Across North America today, these foundational aspects of academic freedom are being tested. From legislative intrusions into what is taught and researched to the erosion of job security and other procedural protections for professors, the future of academic freedom is in doubt.

Increasing political attacks against academic freedom

The most visible manifestation of this has been the proliferation of legislation curtailing the teaching of certain subjects. In the state of Florida, for instance, the “Stop Woke Act” prohibits the discussion and teaching of so-called “divisive” concepts” such as “critical race theory” and sexual orientation or gender identity. A special report prepared by the American Association of University Professors released in December 2023 ominously concluded: “Academic freedom, tenure, and shared governance in Florida’s public colleges and universities currently face a politically and ideologically driven assault unparalleled in US history, which, if sustained, threatens the very survival of meaningful higher education in the state, with dire implications for the entire country.”

Florida, unfortunately, is not an outlier. More than 30 US states have enacted legislation limiting the teaching and discussion of certain topics. This direct political interference and violation of principles of institutional autonomy have even spilled over the borders into Canada and Mexico.

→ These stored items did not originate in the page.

(* ===== verification/Spinlock.v ===== *)
(** * Spin locks

    [src/kernel/spinlock.c] on the state of one hart (its [sstatus], the
    per-CPU [noff] and [intena], the lock words), the interface [Spin] the
    other components are verified against, the proof that the code implements
    it, and a step relation in which several harts run [acquire] and
    [release] interleaved instruction by instruction. *)

From S2P Require Import Prelude Riscv.

(** ** Data *)

(** [struct spinlock] *)
Record spinlock := mkSpin {
  locked : Z;
  lname : string;
  lcpu : option Z   (* index in cpus[], [None] for the null pointer *)
}.

(** The part of [struct cpu] that concerns locks. *)
Record cpu := mkCpu {
  noff : Z;
  intena : Z
}.

Record machine := mkMachine {
  tp : Z;                   (* this hart's id *)
  sstatus : Z;
  cpus : Z -> cpu;
  locks : lockid -> spinlock
}.

Definition set_sstatus (x : Z) (h : machine) : machine :=
  mkMachine (tp h) x (cpus h) (locks h).
Definition set_cpu (c : cpu) (h : machine) : machine :=
  mkMachine (tp h) (sstatus h) (<[tp h := c]> (cpus h)) (locks h).
Definition set_lock (lk : lockid) (v : spinlock) (h : machine) : machine :=
  mkMachine (tp h) (sstatus h) (cpus h) (<[lk := v]> (locks h)).

(** ** Code *)

(** riscv.h: [sstatus], the thread pointer, [intr_on], [intr_off], [intr_get] *)
Definition r_sstatus : M machine Z := gets sstatus.
Definition w_sstatus (x : Z) : M machine unit := modify (set_sstatus x).
Definition r_tp : M machine Z := gets tp.
Definition intr_on : M machine unit :=
  modify (fun h => set_sstatus (Z.lor (sstatus h) SSTATUS_SIE) h).
Definition intr_off : M machine unit :=
  modify (fun h => set_sstatus (Z.land (sstatus h) (Z.lnot SSTATUS_SIE)) h).
Definition intr_get : M machine bool :=
  gets (fun h => has (sstatus h) SSTATUS_SIE).

(** proc.c: [cpuid], [mycpu] *)
Definition cpuid : M machine Z := r_tp.
Definition mycpu : M machine cpu := gets (fun h => cpus h (tp h)).

Definition initlock (lk : lockid) (name : string) : M machine unit :=
  modify (set_lock lk (mkSpin 0 name None)).

Definition holding (lk : lockid) : M machine bool :=
  id ← cpuid;
  l ← gets (fun h => locks h lk);
  mret (negb (locked l =? 0) && bool_decide (lcpu l = Some id)).

Definition push_off : M machine unit :=
  old ← intr_get;
  intr_off;;
  c ← mycpu;
  when (noff c =? 0) (modify (set_cpu (mkCpu (noff c) (Z.b2z old))));;
  c ← mycpu;
  modify (set_cpu (mkCpu (noff c + 1) (intena c))).

Definition pop_off : M machine unit :=
  i ← intr_get;
  if (i : bool) then panic "pop_off - interruptible" else
  c ← mycpu;
  if noff c <? 1 then panic "pop_off" else
  modify (set_cpu (mkCpu (noff c - 1) (intena c)));;
  c ← mycpu;
  when ((noff c =? 0) && negb (intena c =? 0)) intr_on.

(** [__sync_lock_test_and_set(&lk->locked, 1)]: one atomic swap. *)
Definition test_and_set (lk : lockid) : M machine Z :=
  l ← gets (fun h => locks h lk);
  modify (set_lock lk (mkSpin 1 (lname l) (lcpu l)));;
  mret (locked l).

(** [acquire]: disable interrupts and check, spin, record the owner. *)
Definition acq_enter (lk : lockid) : M machine unit :=
  push_off;;
  b ← holding lk;
  if (b : bool) then panic "acquire" else mret tt.

Definition acq_own (lk : lockid) : M machine unit :=
  id ← cpuid;
  l ← gets (fun h => locks h lk);
  modify (set_lock lk (mkSpin (locked l) (lname l) (Some id))).

Definition acquire_ (lk : lockid) : M machine unit :=
  acq_enter lk;;
  loop (fun _ : unit =>
    old ← test_and_set lk;
    mret (if old =? 0 then Done tt else Next tt)) tt;;
  acq_own lk.

(** [release]: check and forget the owner, clear the lock word with one
    atomic store, undo [push_off]. *)
Definition rel_enter (lk : lockid) : M machine unit :=
  b ← holding lk;
  if negb b then panic "release" else
  l ← gets (fun h => locks h lk);
  modify (set_lock lk (mkSpin (locked l) (lname l) None)).

Definition rel_unlock (lk : lockid) : M machine unit :=
  l ← gets (fun h => locks h lk);
  modify (set_lock lk (mkSpin 0 (lname l) (lcpu l))).

Definition release_ (lk : lockid) : M machine unit :=
  rel_enter lk;;
  rel_unlock lk;;
  pop_off.

(** ** What spin locks promise on one hart

    [hrep h l]: the hart holds exactly the locks [l] and no other hart holds
    one. Acquiring a lock already held and releasing one that is not are
    panics. *)

Class Spin (H : Type) := {
  init_lock : lockid -> string -> M H unit;
  acquire : lockid -> M H unit;
  release : lockid -> M H unit;
  hold : lockid -> H -> bool;
  depth : H -> Z;
  hrep : H -> list lockid -> Prop;
  init_lock_ok : forall lk name n h l, hrep h l -> lk ∉ l ->
    exists h', init_lock lk name n h = Ret tt h' /\ hrep h' l;
  acquire_ok : forall lk n h l, (0 < n)%nat -> hrep h l -> lk ∉ l ->
    exists h', acquire lk n h = Ret tt h' /\ hrep h' (lk :: l);
  acquire_again : forall lk n h l, hrep h l -> lk ∈ l ->
    exists h', acquire lk n h = Panic "acquire" h';
  release_ok : forall lk n h l, hrep h l -> lk ∈ l ->
    exists h' l', release lk n h = Ret tt h' /\ hrep h' l' /\ l ≡ₚ lk :: l';
  release_free : forall lk n h l, hrep h l -> lk ∉ l ->
    exists h', release lk n h = Panic "release" h';
  hrep_perm : forall h l l', l ≡ₚ l' -> hrep h l -> hrep h l';
  hold_iff : forall lk h l, hrep h l -> hold lk h = bool_decide (lk ∈ l);
  depth_eq : forall h l, hrep h l -> depth h = Z.of_nat (length l)
}.

Section spin_rules.
Context `{Spin H}.

Lemma wp_init_lock lk name n h l Q :
  hrep h l -> lk ∉ l -> (forall h', hrep h' l -> Q tt h') -> wp (init_lock lk name) n h Q.
Proof.
  intros Hr Hl HQ. destruct (init_lock_ok lk name n h l Hr Hl) as (h' & E & ?).
  unfold wp. rewrite E. auto.
Qed.

Lemma wp_acquire lk n h l Q :
  (0 < n)%nat -> hrep h l -> lk ∉ l ->
  (forall h', hrep h' (lk :: l) -> Q tt h') -> wp (acquire lk) n h Q.
Proof.
  intros Hn Hr Hl HQ. destruct (acquire_ok lk n h l Hn Hr Hl) as (h' & E & ?).
  unfold wp. rewrite E. auto.
Qed.

Lemma wp_release lk n h l Q :
  hrep h (lk :: l) ->
  (forall h', hrep h' l -> Q tt h') -> wp (release lk) n h Q.
Proof.
  intros Hr HQ. destruct (release_ok lk n h (lk :: l) Hr) as (h' & l' & E & Hr' & Hp).
  { apply elem_of_cons. by left. }
  unfold wp. rewrite E. apply HQ. eapply hrep_perm; [|done].
  by apply Permutation_cons_inv in Hp.
Qed.

End spin_rules.

(** ** The code implements the interface *)

Record mrep (h : machine) (l : list lockid) : Prop := {
  mrep_nodup : NoDup l;
  mrep_locked : forall lk, locked (locks h lk) = if decide (lk ∈ l) then 1 else 0;
  mrep_cpu : forall lk, lcpu (locks h lk) = if decide (lk ∈ l) then Some (tp h) else None;
  mrep_noff : noff (cpus h (tp h)) = Z.of_nat (length l);
  mrep_off : l <> [] -> has (sstatus h) SSTATUS_SIE = false
}.

Lemma elem_of_cons_ne (x y : lockid) l : x <> y -> y ∈ x :: l <-> y ∈ l.
Proof. intros Hne. rewrite elem_of_cons. split; [by intros [->|]|by right]. Qed.

Lemma decide_cons_ne {A} (x y : lockid) l (a b : A) :
  x <> y -> (if decide (y ∈ x :: l) then a else b) = if decide (y ∈ l) then a else b.
Proof.
  intros Hne. apply decide_ext. by apply elem_of_cons_ne.
Qed.

Lemma SIE_testbit x : has x SSTATUS_SIE = Z.testbit x 1.
Proof. by apply has_testbit. Qed.

Lemma SIE_off x : has (Z.land x (Z.lnot SSTATUS_SIE)) SSTATUS_SIE = false.
Proof.
  rewrite SIE_testbit, Z.land_spec, Z.lnot_spec by done. apply andb_false_r.
Qed.

Lemma SIE_on x : has (Z.lor x SSTATUS_SIE) SSTATUS_SIE = true.
Proof. rewrite SIE_testbit, Z.lor_spec. apply orb_true_r. Qed.

(** [push_off] turns interrupts off, counts one more level, and at the first
    level remembers how they were. *)
Lemma push_off_eq n h :
  push_off n h =
    Ret tt (mkMachine (tp h) (Z.land (sstatus h) (Z.lnot SSTATUS_SIE))
      (<[tp h := mkCpu (noff (cpus h (tp h)) + 1)
          (if noff (cpus h (tp h)) =? 0
           then Z.b2z (has (sstatus h) SSTATUS_SIE)
           else intena (cpus h (tp h)))]> (cpus h)) (locks h)).
Proof.
  destruct h as [t ss cs ls]. unfold push_off, intr_get, intr_off, mycpu, when. munfold. simpl.
  destruct (noff (cs t) =? 0) eqn:E; simpl; [|done].
  unfold set_cpu; simpl. by rewrite fn_lookup_insert, fn_insert_insert.
Qed.

(** [pop_off] undoes one level, and at the last one turns interrupts back on
    when they were on. *)
Lemma pop_off_eq n h :
  has (sstatus h) SSTATUS_SIE = false -> 1 <= noff (cpus h (tp h)) ->
  pop_off n h =
    Ret tt (mkMachine (tp h)
      (if (noff (cpus h (tp h)) - 1 =? 0) && negb (intena (cpus h (tp h)) =? 0)
       then Z.lor (sstatus h) SSTATUS_SIE else sstatus h)
      (<[tp h := mkCpu (noff (cpus h (tp h)) - 1) (intena (cpus h (tp h)))]> (cpus h))
      (locks h)).
Proof.
  destruct h as [t ss cs ls]. simpl. intros Hs Hn.
  unfold pop_off, intr_get, intr_on, mycpu, when. munfold. simpl. rewrite Hs. simpl.
  destruct (Z.ltb_spec (noff (cs t)) 1); [lia|]. simpl. rewrite fn_lookup_insert. simpl.
  by destruct (_ && _).
Qed.

Lemma acquire_mrep lk n h l :
  (0 < n)%nat -> mrep h l -> lk ∉ l ->
  exists h', acquire_ lk n h = Ret tt h' /\ mrep h' (lk :: l) /\ tp h' = tp h.
Proof.
  intros Hn [Hnd Hlk Hcp Hno Hoff] Hl.
  unfold acquire_, acq_enter, acq_own, holding, test_and_set, cpuid. munfold. rewrite push_off_eq. simpl.
  rewrite Hlk, decide_False by done. simpl.
  destruct n as [|n]; [lia|]. unfold loop. simpl.
  rewrite Hlk, decide_False by done. simpl. rewrite fn_lookup_insert. simpl.
  eexists. split; [done|]. split; [|done]. unfold set_lock; simpl. rewrite fn_insert_insert.
  split; simpl.
  - by constructor.
  - intros lk'. rewrite fn_insert_spec. destruct (decide (lk = lk')) as [->|].
    + by rewrite decide_True by by left.
    + by rewrite Hlk, decide_cons_ne.
  - intros lk'. rewrite fn_insert_spec. destruct (decide (lk = lk')) as [->|].
    + by rewrite decide_True by by left.
    + by rewrite Hcp, decide_cons_ne.
  - rewrite fn_lookup_insert. simpl. lia.
  - intros _. apply SIE_off.
Qed.

Lemma acquire_again_mrep lk n h l :
  mrep h l -> lk ∈ l -> exists h', acquire_ lk n h = Panic "acquire" h'.
Proof.
  intros [_ Hlk Hcp _ _] Hl. unfold acquire_, acq_enter, holding, cpuid. munfold.
  rewrite push_off_eq. simpl. rewrite Hlk, Hcp, !decide_True by done. simpl.
  rewrite bool_decide_true by done. eauto.
Qed.

Lemma holding_mrep lk n h l :
  mrep h l -> holding lk n h = Ret (bool_decide (lk ∈ l)) h.
Proof.
  intros [_ Hlk Hcp _ _]. unfold holding, cpuid. munfold. simpl.
  rewrite Hlk, Hcp. case_decide; simpl.
  - by rewrite !bool_decide_true.
  - by rewrite bool_decide_false.
Qed.

Lemma release_mrep lk n h l :
  mrep h (lk :: l) -> exists h', release_ lk n h = Ret tt h' /\ mrep h' l /\ tp h' = tp h.
Proof.
  intros Hr. pose proof (holding_mrep lk n h _ Hr) as Hh.
  destruct Hr as [Hnd Hlk Hcp Hno Hoff]. apply NoDup_cons in Hnd as [Hl Hnd].
  unfold release_, rel_enter, rel_unlock. munfold. rewrite Hh. rewrite bool_decide_true by by left.
  simpl. rewrite fn_lookup_insert. unfold set_lock at 1. simpl.
  rewrite fn_insert_insert. simpl in Hno.
  rewrite pop_off_eq; simpl; [|by apply Hoff|rewrite Hno; lia].
  eexists. split; [done|]. split; [|done]. split; simpl; [done| | | |].
  - intros lk'. rewrite fn_insert_spec. destruct (decide (lk = lk')) as [<-|].
    + by rewrite decide_False.
    + by rewrite Hlk, decide_cons_ne.
  - intros lk'. rewrite fn_insert_spec. destruct (decide (lk = lk')) as [<-|].
    + by rewrite decide_False.
    + by rewrite Hcp, decide_cons_ne.
  - rewrite fn_lookup_insert. simpl. lia.
  - intros Hne. rewrite Hno. destruct l; [done|]. simpl length.
    rewrite (proj2 (Z.eqb_neq _ _)) by lia. simpl. by apply Hoff.
Qed.

Lemma release_free_mrep lk n h l :
  mrep h l -> lk ∉ l -> exists h', release_ lk n h = Panic "release" h'.
Proof.
  intros Hr Hl. unfold release_, rel_enter, rel_unlock. munfold. rewrite (holding_mrep _ _ _ _ Hr).
  rewrite bool_decide_false by done. simpl. eauto.
Qed.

In the Canadian province of Alberta, the conservative government has passed legislation that will allow it to vet research grants awarded to faculty by the federal research funding agencies. The government says it wants to ensure the projects that are funded are “aligned with provincial interests.” That’s been widely interpreted as coded language for permitting the province to block research the political party in power doesn’t agree with.

Meanwhile, some observers and academics in Mexico have accused the government of ideological attacks on institutions and a power grab over research policy, based on vague and overly zealous anti-corruption clampdowns. This has included disputed criminal procedures against former National Council of Science and Technology (CONACYT) officials, and the interference in the management of the Centre for Economic Research and Teaching (CIDE).

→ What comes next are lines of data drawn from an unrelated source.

(** A change of role that does not concern user memory. *)
Lemma binv_role ρ own pt rc r x pt' rc' :
  binv ρ own pt rc -> ρ r <> RData -> x <> RData ->
  (forall v, ~ mapped ρ pt r v) ->
  (x = RPT false 2 -> forall v, 0 <= v < TOPVPN -> has (pt' r v) PTE_V = false) ->
  (forall r' v, uroot ρ r' -> r' <> r -> 0 <= v < TOPVPN -> pt' r' v = pt r' v) ->
  (forall p, ρ p = RData -> rc' (INDEX p) = rc (INDEX p)) ->
  binv (<[r := x]> ρ) own pt' rc'.
Proof.
  intros Hb Hr Hx Hn Hz Hpt Hrc. destruct Hb as [B1 B2 B3 B4 B5 B6 B7].
  assert (forall p, <[r := x]> ρ p = RData <-> ρ p = RData) as Hd.
  { intros p. rewrite fn_insert_spec. case_decide; [by subst|done]. }
  assert (forall r' v, mapped (<[r := x]> ρ) pt' r' v <-> mapped ρ pt r' v) as Hm.
  { intros r' v. destruct (decide (r' = r)) as [->|Hne].
    - split; [|by intros ?%Hn]. intros (Hu & ? & HV). unfold uroot in Hu.
      rewrite fn_lookup_insert in Hu. rewrite Hz in HV; auto. done.
    - unfold mapped, uroot. rewrite fn_lookup_insert_ne by done.
      split; intros (? & ? & ?); rewrite Hpt in *; auto. }
  assert (forall r' v, mapped ρ pt r' v -> pt' r' v = pt r' v) as Hp.
  { intros r' v Hm'. apply Hpt; [apply Hm'| |apply user_vpn, Hm']. intros ->. by apply Hn in Hm'. }
  split; auto.
  - intros p r' v'. rewrite B1, Hm. split; intros (? & ?); rewrite Hp in *; auto.
  - intros p ?%Hd. rewrite Hrc by done. auto.
  - intros r' v Hm'%Hm. rewrite Hp by done. auto.
  - intros r' v Hm'%Hm. rewrite Hp by done. rewrite Hd. auto.
  - intros r' v Hu Hv. unfold uroot in Hu. rewrite fn_insert_spec in Hu. case_decide as Hq.
    + subst r'. unfold user. rewrite Hz; [done|done|]. rewrite NVPN_eq in Hv. lia.
    + rewrite Hpt; auto. rewrite NVPN_eq in Hv. lia.
Qed.

(** Page tables without user memory may be forgotten. *)
Lemma binv_sub ρ own pt rc ρ' :
  binv ρ own pt rc -> (forall p, ρ' p = RData <-> ρ p = RData) ->
  (forall r, uroot ρ' r -> uroot ρ r) -> (forall r v, mapped ρ pt r v -> uroot ρ' r) ->
  binv ρ' own pt rc.
Proof.
  intros [B1 B2 B3 B4 B5 B6 B7] Hd Hr Hm.
  assert (forall r v, mapped ρ' pt r v <-> mapped ρ pt r v) as Hmm.
  { intros r v. split; intros Hv; [|pose proof (Hm _ _ Hv)]; destruct Hv as (? & ? & ?); split; auto. }
  split; auto.
  - intros p r v. by rewrite Hmm.
  - intros p ?%Hd. auto.
  - intros r v ?%Hmm. auto.
  - intros r v ?%Hmm. rewrite Hd. auto.
Qed.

Long-term trends in the academic labour market

While these direct political and legislative assaults have generated much public attention, there has also been a more subtle but equally dangerous erosion of academic freedom across the continent. As in other parts of the world, higher education in North America has been undergoing a profound restructuring since at least the mid-1990s. Sometimes characterized as “corporatisation” or “neoliberalism,” this transformation has been marked by reduced government funding, rising tuition fees, a focus on the commercialisation of university research, and the adoption of other market-driven policies.

In the process, academic labour has been transformed, most notably with the significant increase in precarious employment contracts. In the United States, over 60 per cent of faculty are now employed off the tenure track and, since 2004, there has been a threefold increase in replacing tenured with fixed-term positions among four-year institutions with a tenure system. In Canada, it is estimated that contract academic staff make up about 40 per cent of university teachers.

This has profound implications for academic freedom. Tenure exists to safeguard academic freedom. It provides academics with an indefinite appointment that can be terminated only for cause or under extraordinary circumstances such as financial exigency and program discontinuation. But academics employed on non-continuing contracts have limited ways to freely exercise their academic freedom without fear of reprisal.

As academic freedom has been weakened by political attacks and broader structural transformations, institutional leaders have most often been acquiescent or complicit. This means that academic trade unions need to be at the forefront of defending and promoting academic freedom. We need to marshal resources and tools to campaign, organize, and bargain to ensure the integrity and independence of higher education. This means making sure academics are free from political interference and enjoy the security of employment necessary to exercise their academic freedom.

The opinions expressed in this blog are those of the author and do not necessarily reflect any official policies or positions of Education International.